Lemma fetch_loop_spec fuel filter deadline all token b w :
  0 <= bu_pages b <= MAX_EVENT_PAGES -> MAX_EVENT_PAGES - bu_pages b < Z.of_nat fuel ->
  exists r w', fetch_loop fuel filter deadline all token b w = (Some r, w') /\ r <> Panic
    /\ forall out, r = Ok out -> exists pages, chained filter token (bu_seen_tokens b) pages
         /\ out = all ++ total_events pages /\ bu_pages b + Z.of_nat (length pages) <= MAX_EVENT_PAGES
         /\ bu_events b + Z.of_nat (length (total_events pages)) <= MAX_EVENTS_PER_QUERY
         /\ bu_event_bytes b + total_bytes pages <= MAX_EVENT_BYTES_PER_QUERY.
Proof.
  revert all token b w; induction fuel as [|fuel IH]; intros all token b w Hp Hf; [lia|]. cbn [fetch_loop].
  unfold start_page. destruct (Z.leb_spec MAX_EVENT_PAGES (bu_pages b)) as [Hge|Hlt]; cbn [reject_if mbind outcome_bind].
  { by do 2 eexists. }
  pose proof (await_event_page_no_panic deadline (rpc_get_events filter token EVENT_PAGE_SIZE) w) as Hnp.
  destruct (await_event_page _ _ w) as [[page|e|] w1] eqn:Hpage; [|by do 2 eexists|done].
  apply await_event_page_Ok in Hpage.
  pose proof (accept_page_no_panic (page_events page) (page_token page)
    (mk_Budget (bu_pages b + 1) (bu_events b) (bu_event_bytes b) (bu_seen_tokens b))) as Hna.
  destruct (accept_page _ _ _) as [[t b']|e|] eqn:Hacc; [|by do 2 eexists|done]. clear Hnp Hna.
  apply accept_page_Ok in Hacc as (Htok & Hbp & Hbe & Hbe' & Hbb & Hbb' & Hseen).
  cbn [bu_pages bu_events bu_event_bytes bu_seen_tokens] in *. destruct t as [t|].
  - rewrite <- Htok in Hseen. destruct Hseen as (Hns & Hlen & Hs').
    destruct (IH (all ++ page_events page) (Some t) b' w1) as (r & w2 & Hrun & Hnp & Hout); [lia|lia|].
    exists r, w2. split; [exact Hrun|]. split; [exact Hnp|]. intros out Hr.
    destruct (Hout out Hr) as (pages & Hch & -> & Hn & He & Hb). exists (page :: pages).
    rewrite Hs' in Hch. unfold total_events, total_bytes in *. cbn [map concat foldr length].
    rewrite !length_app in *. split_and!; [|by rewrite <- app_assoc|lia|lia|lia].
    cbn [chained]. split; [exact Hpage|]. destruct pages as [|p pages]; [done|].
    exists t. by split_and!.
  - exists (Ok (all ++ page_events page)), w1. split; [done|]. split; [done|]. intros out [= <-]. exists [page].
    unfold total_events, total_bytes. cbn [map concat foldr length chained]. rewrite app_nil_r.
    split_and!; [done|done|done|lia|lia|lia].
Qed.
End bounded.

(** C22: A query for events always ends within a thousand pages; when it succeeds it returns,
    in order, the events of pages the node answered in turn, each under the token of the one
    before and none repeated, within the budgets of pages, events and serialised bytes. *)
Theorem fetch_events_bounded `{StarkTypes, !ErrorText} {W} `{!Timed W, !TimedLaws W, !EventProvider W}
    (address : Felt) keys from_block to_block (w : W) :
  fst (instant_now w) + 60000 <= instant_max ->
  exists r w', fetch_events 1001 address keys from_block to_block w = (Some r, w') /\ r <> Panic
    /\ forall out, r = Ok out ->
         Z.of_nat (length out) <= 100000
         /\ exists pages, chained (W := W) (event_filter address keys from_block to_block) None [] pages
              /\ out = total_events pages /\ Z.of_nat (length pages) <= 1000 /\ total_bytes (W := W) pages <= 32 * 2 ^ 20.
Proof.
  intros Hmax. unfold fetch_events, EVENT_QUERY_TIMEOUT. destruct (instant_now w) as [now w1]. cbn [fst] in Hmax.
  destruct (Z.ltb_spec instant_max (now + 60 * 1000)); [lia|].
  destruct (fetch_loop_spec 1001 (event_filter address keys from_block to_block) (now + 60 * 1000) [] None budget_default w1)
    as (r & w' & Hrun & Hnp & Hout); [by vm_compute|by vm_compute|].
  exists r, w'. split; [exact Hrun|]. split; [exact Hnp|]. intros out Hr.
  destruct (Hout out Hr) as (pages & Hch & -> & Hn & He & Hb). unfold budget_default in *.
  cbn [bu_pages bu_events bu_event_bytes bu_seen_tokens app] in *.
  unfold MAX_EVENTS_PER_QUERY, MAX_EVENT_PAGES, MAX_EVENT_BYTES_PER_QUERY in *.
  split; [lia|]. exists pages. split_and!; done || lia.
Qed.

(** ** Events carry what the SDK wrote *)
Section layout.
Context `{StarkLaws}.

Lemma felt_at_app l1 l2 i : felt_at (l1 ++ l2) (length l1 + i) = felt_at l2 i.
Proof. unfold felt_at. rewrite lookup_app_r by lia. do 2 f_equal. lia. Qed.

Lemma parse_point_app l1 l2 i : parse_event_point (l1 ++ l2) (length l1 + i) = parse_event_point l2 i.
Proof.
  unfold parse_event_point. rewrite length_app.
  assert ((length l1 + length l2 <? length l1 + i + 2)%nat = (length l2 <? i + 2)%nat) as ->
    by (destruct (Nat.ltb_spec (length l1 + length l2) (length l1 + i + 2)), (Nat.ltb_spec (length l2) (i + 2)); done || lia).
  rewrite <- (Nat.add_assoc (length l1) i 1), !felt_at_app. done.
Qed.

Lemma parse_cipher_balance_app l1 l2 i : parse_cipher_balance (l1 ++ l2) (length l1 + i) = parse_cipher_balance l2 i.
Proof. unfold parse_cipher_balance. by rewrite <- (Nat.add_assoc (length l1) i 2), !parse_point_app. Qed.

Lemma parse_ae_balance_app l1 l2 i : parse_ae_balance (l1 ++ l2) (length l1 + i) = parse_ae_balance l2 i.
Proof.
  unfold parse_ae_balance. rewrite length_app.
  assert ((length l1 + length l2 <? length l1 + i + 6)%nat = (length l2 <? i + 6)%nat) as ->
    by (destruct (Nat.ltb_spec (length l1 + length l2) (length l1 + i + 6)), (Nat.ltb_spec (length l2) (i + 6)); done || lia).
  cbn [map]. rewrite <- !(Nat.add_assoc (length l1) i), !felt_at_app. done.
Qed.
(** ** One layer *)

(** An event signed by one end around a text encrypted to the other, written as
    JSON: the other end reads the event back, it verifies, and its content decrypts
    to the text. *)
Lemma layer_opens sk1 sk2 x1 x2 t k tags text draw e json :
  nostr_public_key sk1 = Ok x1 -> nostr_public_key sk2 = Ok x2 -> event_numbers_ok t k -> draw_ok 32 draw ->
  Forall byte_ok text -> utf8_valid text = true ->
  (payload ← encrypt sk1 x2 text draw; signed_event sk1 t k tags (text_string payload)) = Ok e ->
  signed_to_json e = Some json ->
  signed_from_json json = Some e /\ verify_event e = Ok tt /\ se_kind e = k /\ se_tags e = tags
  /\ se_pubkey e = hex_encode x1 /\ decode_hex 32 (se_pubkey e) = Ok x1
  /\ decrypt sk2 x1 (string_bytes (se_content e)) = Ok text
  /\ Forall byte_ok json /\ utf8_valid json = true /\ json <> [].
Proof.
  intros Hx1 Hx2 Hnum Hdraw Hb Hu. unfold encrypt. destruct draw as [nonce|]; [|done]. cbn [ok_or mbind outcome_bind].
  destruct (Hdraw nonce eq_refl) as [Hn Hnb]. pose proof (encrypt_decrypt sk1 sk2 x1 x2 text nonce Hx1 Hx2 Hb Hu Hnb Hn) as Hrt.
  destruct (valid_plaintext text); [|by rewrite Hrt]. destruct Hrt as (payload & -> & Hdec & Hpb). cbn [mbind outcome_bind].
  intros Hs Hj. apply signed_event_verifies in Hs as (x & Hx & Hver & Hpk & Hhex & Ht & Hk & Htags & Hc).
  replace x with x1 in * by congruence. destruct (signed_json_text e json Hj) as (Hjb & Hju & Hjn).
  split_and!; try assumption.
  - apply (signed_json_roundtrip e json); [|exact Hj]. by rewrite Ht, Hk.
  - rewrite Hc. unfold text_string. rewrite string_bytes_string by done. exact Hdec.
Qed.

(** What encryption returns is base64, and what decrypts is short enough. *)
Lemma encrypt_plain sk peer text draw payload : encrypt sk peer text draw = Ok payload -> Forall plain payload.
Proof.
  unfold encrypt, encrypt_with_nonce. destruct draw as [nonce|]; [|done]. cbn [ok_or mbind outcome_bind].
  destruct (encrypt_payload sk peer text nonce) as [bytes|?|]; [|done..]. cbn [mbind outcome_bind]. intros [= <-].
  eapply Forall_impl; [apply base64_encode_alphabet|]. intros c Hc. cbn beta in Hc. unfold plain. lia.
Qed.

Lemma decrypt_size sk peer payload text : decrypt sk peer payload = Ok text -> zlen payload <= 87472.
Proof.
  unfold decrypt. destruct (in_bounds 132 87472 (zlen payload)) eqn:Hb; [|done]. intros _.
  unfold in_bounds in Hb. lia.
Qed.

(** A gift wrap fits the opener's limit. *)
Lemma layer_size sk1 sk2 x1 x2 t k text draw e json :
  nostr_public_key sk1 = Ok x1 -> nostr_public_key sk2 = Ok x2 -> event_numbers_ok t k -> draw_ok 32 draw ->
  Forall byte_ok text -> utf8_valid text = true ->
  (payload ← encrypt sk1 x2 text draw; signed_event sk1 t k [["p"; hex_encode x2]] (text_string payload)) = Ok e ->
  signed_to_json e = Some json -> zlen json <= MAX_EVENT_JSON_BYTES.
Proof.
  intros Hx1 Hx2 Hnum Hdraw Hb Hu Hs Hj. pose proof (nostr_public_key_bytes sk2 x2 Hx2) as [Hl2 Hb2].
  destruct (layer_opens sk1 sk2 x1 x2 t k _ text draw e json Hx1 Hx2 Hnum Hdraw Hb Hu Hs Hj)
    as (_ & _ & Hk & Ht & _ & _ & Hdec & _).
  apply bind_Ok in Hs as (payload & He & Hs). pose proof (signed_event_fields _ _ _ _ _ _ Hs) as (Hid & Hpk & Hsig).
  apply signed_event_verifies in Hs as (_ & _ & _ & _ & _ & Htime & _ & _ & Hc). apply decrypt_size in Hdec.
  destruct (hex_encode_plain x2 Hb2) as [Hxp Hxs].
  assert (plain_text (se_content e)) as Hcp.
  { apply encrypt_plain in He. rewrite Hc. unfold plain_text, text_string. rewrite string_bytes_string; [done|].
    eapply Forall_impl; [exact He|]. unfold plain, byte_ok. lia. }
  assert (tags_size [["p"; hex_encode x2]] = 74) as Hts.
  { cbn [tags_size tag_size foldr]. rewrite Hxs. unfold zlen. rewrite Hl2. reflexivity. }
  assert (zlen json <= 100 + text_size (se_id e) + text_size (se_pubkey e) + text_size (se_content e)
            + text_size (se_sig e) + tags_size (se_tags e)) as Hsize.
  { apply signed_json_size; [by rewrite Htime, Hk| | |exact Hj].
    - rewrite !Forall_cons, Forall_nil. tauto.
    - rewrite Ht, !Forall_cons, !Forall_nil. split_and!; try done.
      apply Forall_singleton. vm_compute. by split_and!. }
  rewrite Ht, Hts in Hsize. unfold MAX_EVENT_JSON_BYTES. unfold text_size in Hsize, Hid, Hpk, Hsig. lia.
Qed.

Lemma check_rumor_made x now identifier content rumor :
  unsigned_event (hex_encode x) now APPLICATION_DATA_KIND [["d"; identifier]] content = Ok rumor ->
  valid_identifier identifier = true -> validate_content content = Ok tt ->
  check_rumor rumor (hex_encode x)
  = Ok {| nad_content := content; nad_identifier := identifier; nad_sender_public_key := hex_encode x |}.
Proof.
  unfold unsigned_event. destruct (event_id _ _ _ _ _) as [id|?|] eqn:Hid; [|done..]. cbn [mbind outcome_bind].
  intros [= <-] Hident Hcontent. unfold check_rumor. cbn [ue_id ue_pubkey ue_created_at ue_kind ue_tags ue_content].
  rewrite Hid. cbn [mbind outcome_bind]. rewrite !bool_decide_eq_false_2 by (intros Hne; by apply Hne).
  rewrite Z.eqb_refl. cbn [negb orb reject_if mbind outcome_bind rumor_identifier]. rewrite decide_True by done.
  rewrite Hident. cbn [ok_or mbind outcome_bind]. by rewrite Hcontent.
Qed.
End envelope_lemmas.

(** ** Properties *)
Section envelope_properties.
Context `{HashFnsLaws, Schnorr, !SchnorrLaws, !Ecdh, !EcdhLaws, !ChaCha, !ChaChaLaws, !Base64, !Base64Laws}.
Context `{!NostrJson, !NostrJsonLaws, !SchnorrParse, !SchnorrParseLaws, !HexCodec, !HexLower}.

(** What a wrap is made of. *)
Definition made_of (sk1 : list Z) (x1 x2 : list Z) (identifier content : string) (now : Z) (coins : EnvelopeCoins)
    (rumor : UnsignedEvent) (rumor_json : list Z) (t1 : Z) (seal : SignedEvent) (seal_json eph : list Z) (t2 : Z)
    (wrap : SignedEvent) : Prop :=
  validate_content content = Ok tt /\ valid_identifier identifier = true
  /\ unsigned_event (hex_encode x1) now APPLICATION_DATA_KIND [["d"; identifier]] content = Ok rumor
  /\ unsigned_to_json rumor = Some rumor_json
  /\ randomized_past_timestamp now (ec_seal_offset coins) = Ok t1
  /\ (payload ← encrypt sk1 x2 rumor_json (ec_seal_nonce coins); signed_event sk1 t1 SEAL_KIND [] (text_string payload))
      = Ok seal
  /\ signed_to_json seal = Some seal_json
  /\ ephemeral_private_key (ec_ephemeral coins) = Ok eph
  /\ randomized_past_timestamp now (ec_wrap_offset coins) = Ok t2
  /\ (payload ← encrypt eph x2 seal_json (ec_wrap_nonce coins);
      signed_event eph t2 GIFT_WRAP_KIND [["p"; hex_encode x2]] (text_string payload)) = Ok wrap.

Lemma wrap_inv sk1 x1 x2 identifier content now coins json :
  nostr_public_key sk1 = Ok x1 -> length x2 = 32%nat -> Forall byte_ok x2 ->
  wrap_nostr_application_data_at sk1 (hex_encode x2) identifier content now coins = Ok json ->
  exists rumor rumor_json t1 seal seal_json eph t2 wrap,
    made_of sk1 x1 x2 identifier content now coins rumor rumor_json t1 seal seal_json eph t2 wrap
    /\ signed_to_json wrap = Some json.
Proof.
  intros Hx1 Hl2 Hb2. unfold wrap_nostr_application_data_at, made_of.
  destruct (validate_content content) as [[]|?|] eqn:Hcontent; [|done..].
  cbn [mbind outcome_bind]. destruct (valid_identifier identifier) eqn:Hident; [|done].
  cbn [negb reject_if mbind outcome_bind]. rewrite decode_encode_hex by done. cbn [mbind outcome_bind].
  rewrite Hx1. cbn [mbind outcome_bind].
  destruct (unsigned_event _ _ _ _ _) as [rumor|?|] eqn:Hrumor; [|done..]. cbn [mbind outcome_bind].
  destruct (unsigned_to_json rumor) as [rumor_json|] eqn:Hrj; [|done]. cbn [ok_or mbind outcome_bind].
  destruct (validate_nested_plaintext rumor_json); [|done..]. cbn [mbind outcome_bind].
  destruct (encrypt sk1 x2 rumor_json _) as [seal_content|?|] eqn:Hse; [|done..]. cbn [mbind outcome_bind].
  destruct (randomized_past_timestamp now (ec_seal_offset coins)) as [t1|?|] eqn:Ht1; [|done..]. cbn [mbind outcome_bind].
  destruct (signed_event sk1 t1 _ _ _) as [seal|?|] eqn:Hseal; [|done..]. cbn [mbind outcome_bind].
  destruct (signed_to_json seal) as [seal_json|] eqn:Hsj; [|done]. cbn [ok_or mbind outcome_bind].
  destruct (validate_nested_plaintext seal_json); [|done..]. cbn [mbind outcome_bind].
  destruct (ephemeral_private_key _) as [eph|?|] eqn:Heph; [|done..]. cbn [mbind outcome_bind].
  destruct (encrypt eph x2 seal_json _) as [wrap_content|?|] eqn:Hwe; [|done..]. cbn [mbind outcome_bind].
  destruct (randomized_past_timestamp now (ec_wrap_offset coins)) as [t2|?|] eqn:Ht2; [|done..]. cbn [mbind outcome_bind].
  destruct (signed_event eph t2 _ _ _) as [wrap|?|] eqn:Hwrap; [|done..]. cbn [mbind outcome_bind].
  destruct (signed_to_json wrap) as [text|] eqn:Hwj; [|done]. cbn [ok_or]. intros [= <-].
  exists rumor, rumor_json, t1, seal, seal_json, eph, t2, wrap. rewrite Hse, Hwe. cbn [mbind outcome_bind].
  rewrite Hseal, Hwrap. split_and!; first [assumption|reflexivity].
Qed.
──────
__About this exercise__
Please reproduce exactly the lines in the listing above from the one containing "destruct (validate_nested_plaintext rumor_json);" through the one containing "destruct (randomized_past_timestamp now (ec_seal_offset", both included, and nothing more.

__Expected answer__
  destruct (validate_nested_plaintext rumor_json); [|done..]. cbn [mbind outcome_bind].
  destruct (encrypt sk1 x2 rumor_json _) as [seal_content|?|] eqn:Hse; [|done..]. cbn [mbind outcome_bind].
  destruct (randomized_past_timestamp now (ec_seal_offset coins)) as [t1|?|] eqn:Ht1; [|done..]. cbn [mbind outcome_bind].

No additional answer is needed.